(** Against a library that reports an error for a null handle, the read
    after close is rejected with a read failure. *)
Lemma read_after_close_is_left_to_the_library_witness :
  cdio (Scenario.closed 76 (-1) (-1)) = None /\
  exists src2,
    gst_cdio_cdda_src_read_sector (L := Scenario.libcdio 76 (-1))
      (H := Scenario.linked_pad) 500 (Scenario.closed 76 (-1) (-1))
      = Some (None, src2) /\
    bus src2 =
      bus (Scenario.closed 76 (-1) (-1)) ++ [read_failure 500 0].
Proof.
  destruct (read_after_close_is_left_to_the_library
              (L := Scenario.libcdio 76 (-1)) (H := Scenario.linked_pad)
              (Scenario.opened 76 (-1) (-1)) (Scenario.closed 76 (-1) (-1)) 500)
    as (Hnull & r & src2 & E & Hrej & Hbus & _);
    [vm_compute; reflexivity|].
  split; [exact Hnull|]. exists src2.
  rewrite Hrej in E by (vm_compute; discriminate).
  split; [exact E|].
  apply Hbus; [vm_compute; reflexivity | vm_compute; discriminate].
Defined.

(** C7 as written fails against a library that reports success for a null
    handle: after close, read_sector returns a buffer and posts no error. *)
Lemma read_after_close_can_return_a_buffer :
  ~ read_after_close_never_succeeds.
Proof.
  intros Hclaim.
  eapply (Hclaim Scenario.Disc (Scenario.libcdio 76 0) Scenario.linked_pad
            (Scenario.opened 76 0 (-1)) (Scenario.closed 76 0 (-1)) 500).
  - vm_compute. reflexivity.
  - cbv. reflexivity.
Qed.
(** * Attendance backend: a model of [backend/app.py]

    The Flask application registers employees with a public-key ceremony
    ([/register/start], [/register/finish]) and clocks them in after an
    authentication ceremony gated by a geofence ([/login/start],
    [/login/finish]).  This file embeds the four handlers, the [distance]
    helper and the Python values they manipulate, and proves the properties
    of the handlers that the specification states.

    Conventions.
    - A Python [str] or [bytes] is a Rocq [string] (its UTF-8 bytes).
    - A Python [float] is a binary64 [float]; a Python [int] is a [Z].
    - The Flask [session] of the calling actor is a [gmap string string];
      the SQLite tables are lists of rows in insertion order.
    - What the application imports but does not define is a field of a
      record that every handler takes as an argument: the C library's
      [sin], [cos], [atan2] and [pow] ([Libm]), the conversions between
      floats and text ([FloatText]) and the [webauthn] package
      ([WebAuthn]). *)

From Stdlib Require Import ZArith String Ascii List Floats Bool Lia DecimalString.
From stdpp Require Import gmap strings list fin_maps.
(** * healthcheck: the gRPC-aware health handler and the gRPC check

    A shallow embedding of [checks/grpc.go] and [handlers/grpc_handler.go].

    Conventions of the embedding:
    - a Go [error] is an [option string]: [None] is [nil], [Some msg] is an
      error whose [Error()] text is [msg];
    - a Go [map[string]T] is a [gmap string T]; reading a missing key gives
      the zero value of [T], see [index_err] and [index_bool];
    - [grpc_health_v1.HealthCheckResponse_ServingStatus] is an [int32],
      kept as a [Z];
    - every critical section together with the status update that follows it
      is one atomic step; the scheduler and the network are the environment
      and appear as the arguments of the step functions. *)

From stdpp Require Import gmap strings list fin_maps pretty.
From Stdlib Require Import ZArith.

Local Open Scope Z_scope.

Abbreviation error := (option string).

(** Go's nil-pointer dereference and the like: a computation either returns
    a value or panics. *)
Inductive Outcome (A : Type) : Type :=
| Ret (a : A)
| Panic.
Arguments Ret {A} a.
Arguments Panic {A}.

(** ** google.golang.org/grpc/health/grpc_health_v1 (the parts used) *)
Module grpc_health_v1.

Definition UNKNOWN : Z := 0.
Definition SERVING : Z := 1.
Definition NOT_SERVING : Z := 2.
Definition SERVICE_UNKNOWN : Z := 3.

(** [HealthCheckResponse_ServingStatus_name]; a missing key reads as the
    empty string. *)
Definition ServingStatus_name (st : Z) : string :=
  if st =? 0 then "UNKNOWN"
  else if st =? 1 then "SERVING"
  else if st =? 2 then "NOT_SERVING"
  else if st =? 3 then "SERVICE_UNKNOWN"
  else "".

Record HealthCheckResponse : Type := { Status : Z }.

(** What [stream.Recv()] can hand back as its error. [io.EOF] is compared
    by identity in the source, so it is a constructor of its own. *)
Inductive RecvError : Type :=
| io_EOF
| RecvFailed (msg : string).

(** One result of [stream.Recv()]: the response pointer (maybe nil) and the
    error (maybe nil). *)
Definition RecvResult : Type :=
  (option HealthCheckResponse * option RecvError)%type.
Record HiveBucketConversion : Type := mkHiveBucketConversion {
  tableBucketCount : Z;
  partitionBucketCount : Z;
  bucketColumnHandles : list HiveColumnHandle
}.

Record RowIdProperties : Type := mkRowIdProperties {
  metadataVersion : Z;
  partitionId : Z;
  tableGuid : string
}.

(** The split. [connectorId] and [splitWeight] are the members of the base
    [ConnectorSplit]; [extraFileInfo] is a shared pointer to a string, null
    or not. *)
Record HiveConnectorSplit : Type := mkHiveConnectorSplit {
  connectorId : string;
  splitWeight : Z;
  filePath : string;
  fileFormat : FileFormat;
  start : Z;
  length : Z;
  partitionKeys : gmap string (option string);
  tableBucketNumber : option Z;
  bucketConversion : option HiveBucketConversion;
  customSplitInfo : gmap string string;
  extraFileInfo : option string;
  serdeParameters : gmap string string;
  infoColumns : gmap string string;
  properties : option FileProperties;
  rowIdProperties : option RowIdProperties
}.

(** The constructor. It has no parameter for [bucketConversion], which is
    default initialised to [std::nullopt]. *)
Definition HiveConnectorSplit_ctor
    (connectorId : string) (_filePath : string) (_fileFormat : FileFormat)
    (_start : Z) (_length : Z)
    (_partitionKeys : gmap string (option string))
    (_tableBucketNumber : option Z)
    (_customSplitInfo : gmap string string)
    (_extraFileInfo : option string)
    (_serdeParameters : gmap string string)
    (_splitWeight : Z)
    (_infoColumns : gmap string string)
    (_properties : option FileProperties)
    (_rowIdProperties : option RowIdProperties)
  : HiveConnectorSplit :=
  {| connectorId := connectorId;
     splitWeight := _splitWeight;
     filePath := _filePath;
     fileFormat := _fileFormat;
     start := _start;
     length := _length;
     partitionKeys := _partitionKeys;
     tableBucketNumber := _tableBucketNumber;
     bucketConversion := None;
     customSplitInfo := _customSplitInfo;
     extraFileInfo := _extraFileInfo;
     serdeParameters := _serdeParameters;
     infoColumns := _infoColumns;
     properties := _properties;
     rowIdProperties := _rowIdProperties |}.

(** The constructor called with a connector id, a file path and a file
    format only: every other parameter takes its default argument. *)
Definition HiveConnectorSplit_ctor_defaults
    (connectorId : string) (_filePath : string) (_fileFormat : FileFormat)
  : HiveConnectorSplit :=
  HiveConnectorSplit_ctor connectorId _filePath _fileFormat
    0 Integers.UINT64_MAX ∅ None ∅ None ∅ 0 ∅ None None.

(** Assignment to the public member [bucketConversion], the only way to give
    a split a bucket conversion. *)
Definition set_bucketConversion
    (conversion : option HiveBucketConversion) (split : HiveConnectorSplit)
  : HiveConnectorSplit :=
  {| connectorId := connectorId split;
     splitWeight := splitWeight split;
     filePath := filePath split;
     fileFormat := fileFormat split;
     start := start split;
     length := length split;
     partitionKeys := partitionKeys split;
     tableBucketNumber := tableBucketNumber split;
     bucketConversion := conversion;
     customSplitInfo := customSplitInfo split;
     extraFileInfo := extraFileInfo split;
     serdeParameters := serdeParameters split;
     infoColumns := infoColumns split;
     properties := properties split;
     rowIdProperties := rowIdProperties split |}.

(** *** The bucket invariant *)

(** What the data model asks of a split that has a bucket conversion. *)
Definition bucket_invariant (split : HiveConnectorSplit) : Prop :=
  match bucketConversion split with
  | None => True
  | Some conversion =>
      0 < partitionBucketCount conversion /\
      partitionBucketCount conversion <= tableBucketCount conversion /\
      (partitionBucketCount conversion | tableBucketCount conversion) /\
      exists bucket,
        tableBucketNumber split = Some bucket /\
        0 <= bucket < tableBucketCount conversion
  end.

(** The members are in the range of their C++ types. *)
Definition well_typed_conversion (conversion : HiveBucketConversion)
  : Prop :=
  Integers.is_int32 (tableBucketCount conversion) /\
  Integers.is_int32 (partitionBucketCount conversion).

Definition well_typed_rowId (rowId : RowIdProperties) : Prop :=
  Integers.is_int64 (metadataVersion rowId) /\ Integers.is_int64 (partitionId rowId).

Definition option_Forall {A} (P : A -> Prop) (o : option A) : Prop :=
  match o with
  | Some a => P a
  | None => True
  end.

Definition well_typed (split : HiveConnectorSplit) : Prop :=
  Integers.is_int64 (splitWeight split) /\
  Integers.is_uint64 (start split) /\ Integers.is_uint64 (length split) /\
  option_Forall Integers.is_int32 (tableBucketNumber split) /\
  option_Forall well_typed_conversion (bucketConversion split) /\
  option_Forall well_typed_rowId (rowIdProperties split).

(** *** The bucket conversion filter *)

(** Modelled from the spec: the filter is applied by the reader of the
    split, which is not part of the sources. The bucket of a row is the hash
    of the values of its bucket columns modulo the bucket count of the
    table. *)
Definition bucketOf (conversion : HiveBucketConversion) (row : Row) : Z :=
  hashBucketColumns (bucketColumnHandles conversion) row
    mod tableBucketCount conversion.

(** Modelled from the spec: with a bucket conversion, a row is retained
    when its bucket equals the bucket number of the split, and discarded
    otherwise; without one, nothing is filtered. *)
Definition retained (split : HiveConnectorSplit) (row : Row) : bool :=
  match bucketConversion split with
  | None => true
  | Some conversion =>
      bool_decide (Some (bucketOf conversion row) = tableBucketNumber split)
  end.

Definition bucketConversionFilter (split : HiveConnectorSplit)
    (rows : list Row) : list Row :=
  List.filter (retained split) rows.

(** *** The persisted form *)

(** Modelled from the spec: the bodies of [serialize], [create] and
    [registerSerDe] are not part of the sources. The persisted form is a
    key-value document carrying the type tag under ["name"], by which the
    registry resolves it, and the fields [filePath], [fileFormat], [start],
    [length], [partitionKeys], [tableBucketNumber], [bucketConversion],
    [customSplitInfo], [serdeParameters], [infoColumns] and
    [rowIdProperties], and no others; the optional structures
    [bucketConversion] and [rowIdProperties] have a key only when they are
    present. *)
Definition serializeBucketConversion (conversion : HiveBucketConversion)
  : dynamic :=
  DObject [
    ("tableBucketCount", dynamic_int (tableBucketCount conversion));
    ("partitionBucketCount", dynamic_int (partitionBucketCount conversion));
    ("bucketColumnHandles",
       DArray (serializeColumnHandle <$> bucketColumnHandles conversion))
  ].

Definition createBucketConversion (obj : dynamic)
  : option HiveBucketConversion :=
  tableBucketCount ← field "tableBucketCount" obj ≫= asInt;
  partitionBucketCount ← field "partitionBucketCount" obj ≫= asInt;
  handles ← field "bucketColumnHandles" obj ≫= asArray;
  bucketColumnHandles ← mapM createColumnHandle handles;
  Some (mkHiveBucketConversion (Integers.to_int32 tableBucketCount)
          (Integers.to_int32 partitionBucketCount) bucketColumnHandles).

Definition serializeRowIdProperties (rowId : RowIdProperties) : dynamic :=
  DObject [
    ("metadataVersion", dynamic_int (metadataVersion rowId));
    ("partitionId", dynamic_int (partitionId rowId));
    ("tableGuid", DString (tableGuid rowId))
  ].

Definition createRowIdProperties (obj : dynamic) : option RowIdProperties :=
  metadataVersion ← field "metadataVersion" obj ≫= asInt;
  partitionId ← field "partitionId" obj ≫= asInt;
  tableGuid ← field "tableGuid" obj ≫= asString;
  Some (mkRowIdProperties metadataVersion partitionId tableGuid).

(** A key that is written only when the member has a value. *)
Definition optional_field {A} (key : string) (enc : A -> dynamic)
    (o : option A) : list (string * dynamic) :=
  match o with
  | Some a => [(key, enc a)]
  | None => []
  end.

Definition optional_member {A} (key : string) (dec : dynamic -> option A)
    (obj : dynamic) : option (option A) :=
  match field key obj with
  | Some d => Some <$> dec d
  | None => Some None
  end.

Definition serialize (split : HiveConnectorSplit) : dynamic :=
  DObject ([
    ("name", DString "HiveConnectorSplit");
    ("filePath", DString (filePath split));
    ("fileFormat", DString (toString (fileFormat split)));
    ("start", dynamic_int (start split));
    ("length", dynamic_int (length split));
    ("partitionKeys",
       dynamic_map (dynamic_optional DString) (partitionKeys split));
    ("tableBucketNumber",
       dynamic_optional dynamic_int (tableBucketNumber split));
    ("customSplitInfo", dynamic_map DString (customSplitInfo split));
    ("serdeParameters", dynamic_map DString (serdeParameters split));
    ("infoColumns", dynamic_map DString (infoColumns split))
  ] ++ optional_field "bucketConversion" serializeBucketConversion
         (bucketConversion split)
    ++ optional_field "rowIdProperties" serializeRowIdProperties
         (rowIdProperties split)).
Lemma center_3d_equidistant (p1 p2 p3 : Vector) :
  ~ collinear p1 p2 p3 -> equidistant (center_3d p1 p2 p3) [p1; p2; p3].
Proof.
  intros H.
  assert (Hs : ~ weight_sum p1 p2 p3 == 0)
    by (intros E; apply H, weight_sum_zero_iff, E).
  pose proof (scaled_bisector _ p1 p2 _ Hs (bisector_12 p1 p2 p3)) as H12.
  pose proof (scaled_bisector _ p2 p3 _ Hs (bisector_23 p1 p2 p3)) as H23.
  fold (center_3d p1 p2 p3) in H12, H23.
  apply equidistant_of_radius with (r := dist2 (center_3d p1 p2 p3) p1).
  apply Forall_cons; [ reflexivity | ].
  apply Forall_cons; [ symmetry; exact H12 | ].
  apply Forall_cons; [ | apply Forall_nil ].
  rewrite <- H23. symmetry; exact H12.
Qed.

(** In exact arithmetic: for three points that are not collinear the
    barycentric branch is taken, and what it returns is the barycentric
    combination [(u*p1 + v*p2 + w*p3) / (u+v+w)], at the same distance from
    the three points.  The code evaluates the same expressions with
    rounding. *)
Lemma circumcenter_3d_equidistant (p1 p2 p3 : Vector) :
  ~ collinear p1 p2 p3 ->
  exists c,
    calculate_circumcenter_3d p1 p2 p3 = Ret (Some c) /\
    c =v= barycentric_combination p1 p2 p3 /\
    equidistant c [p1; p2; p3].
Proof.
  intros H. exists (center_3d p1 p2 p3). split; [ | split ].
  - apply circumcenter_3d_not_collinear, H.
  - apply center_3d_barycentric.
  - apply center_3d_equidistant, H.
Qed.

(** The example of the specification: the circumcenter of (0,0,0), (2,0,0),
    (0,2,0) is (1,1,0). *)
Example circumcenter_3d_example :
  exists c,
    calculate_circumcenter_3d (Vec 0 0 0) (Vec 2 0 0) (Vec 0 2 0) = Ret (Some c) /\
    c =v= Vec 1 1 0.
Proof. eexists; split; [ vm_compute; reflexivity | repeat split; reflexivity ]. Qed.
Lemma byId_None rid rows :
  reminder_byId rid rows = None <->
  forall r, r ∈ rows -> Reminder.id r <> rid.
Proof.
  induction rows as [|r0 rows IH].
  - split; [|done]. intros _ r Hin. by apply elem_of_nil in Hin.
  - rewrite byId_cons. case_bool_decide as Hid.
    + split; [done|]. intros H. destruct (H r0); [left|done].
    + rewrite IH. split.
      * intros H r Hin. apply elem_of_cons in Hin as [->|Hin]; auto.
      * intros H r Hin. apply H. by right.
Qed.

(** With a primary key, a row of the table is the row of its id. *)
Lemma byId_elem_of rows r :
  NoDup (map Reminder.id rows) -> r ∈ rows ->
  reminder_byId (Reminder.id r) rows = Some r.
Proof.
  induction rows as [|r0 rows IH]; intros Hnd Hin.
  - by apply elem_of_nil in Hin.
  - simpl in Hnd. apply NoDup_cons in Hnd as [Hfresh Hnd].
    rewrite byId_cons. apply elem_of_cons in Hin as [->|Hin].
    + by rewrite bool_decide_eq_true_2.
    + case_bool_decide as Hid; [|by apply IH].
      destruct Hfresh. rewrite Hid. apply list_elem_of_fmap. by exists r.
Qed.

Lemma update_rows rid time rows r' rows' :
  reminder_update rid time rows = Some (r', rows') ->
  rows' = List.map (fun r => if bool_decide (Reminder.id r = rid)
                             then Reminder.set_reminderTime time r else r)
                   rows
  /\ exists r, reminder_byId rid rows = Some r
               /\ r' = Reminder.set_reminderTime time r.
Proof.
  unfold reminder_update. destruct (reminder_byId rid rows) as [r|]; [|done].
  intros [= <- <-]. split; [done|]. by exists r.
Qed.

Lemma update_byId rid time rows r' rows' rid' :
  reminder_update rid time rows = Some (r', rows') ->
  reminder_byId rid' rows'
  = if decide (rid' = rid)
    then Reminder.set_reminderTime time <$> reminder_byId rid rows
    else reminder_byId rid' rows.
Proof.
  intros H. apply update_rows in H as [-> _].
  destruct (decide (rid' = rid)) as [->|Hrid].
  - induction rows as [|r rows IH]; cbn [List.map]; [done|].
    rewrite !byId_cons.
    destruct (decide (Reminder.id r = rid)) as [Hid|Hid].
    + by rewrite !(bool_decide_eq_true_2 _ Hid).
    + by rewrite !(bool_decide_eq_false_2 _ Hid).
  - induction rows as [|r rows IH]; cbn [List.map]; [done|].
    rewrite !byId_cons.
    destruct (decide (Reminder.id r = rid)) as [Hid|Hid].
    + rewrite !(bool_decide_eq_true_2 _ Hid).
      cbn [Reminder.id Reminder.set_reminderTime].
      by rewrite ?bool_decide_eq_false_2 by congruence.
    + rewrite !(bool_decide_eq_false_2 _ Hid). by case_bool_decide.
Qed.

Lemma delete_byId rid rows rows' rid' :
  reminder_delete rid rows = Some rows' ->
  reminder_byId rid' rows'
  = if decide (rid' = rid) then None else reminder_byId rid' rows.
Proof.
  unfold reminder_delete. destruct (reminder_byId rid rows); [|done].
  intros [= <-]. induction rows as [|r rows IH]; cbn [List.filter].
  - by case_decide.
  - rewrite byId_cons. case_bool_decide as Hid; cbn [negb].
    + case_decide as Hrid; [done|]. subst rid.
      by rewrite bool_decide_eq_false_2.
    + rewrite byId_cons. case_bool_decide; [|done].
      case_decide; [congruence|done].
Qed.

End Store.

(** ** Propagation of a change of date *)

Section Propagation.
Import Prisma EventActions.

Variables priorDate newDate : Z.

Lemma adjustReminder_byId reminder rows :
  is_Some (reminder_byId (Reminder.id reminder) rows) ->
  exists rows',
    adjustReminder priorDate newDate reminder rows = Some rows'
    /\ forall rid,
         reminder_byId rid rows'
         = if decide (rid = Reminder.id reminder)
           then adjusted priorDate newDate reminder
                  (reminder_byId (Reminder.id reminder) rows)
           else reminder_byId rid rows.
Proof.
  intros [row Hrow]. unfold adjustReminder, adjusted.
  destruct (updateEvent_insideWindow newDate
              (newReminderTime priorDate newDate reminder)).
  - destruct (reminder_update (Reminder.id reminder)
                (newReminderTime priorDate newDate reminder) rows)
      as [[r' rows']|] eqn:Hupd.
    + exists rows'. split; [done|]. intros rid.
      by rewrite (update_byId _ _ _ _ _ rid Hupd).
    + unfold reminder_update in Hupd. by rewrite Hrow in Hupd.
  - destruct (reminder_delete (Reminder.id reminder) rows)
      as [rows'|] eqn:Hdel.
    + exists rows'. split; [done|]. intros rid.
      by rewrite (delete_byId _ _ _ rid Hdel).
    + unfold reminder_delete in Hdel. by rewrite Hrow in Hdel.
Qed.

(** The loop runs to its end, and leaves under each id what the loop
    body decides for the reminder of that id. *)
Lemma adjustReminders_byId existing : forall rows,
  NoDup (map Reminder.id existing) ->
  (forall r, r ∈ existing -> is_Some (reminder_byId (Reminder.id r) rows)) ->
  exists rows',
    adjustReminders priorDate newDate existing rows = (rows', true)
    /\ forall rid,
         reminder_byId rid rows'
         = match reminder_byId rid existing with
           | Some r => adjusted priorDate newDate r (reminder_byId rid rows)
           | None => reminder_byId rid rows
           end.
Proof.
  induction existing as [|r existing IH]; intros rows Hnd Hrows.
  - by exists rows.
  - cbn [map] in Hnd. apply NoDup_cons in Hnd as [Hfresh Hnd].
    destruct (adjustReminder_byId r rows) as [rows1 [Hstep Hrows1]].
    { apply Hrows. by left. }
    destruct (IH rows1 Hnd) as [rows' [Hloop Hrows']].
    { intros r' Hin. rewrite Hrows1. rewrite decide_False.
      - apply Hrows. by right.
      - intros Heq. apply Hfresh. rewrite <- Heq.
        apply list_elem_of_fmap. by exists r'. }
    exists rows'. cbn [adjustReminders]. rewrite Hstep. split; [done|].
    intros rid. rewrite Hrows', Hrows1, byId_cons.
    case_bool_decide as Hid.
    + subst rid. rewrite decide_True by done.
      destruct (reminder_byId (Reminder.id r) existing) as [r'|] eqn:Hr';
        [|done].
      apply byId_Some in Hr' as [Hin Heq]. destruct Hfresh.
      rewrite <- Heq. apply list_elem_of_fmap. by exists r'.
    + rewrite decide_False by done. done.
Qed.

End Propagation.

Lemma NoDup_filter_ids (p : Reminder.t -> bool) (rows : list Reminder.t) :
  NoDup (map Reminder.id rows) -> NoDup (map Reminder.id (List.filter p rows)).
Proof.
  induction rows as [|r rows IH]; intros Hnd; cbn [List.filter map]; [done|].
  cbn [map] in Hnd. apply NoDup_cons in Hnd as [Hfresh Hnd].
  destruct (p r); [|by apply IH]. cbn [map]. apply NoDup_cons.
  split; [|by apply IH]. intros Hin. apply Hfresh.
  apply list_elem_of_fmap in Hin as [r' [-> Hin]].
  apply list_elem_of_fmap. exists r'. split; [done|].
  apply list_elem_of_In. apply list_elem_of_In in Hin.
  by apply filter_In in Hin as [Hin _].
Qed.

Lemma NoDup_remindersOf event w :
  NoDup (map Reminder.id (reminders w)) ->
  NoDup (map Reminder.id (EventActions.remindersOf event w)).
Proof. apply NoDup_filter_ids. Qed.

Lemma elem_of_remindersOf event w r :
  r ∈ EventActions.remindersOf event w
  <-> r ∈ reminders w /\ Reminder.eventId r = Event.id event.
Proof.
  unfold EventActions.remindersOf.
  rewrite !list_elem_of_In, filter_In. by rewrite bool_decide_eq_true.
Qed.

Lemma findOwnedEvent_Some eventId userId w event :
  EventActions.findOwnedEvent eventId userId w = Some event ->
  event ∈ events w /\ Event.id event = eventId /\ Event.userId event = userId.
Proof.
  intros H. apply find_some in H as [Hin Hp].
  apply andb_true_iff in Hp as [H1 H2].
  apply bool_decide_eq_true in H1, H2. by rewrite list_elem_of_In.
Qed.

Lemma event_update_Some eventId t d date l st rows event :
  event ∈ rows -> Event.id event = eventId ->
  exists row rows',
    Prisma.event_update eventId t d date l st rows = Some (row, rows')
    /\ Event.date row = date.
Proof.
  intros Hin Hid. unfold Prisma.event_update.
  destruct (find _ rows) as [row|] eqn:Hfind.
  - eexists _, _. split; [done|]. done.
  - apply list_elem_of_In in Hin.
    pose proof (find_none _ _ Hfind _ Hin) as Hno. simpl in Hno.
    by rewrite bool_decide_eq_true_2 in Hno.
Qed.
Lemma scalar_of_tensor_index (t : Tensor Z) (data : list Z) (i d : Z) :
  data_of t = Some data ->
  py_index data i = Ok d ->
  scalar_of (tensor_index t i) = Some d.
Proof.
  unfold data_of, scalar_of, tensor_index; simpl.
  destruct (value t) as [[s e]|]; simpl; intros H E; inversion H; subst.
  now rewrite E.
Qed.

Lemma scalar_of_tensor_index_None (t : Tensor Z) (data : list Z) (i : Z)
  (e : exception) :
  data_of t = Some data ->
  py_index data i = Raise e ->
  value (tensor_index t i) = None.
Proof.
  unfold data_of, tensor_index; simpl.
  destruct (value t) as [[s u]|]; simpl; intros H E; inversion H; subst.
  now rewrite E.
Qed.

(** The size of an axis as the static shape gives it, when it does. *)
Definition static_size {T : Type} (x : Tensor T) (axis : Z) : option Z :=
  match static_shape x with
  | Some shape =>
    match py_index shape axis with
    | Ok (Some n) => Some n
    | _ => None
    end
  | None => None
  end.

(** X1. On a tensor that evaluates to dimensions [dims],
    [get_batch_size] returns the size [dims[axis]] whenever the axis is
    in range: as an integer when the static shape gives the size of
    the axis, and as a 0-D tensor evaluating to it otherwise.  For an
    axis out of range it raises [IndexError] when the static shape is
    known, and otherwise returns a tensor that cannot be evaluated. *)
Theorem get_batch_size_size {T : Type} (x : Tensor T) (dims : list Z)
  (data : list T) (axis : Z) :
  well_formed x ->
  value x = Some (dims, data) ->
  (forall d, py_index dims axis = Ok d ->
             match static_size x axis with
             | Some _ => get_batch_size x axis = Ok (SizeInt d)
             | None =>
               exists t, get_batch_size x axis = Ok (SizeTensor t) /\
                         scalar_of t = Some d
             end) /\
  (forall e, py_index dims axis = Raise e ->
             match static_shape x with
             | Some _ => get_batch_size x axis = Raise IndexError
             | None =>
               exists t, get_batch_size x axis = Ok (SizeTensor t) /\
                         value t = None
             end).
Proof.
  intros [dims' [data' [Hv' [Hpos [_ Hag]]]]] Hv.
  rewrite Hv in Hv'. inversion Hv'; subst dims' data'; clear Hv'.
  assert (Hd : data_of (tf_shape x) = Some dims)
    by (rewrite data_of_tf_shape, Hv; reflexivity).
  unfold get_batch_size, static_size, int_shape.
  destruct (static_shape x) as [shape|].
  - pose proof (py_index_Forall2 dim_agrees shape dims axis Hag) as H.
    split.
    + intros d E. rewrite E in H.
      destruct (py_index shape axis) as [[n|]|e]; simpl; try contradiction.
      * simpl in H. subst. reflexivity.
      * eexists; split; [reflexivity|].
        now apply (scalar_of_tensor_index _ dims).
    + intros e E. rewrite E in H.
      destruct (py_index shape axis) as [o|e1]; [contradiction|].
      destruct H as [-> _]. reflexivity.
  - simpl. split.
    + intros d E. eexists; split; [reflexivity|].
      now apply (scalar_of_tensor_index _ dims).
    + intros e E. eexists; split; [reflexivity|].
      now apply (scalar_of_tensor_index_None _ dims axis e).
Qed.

####################

Work request:
Find "induction rows as [|r0 rows IH]." in the entries above and copy that whole line exactly, then each line after it through the line that contains "rewrite IH. split.".

Solution for this problem:
  induction rows as [|r0 rows IH].
  - split; [|done]. intros _ r Hin. by apply elem_of_nil in Hin.
  - rewrite byId_cons. case_bool_decide as Hid.
    + split; [done|]. intros H. destruct (H r0); [left|done].
    + rewrite IH. split.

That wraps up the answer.